PROBLEM REQUIREMENTS: Every line from the beginning of the data through the line containing "the class [Imports]. *)" should be reproduced exactly, and no further lines should be output.

SUPPLIED MATERIAL:
########################################
(** * structural_context: main/side branch counts and glycoletter contexts

    A shallow embedding of [structural_context.py] (glycobase) and the
    properties of its two entry points, [main_v_side_branch] and
    [characterize_context].

    Python values are modelled as follows.
    - [str] is [string]; [a in b] on strings is [py_in]; [s[a:b]] with
      non-negative bounds is [py_slice]; [s.split('*')] is [split_star].
    - Python integers are unbounded; the counters only ever count up from 0,
      so they are [nat].
    - A raised exception ends the call: the functions return [result].
    - [df_species] is a list of rows in table order.  Its taxonomy cells are
      text or missing values, and [str(k)] is [py_str].
    - [link_find] (module glycan_processing_helpers) and the matcher behind
      [re.finditer] are not defined by the module: they are the fields of
      the class [Imports]. *)

From Stdlib Require Import String Ascii List Arith Bool Lia Permutation Sorted.
Import ListNotations.
Open Scope string_scope.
########################################
ANSWER SECTION:
(** * structural_context: main/side branch counts and glycoletter contexts

    A shallow embedding of [structural_context.py] (glycobase) and the
    properties of its two entry points, [main_v_side_branch] and
    [characterize_context].

    Python values are modelled as follows.
    - [str] is [string]; [a in b] on strings is [py_in]; [s[a:b]] with
      non-negative bounds is [py_slice]; [s.split('*')] is [split_star].
    - Python integers are unbounded; the counters only ever count up from 0,
      so they are [nat].
    - A raised exception ends the call: the functions return [result].
    - [df_species] is a list of rows in table order.  Its taxonomy cells are
      text or missing values, and [str(k)] is [py_str].
    - [link_find] (module glycan_processing_helpers) and the matcher behind
      [re.finditer] are not defined by the module: they are the fields of
      the class [Imports]. *)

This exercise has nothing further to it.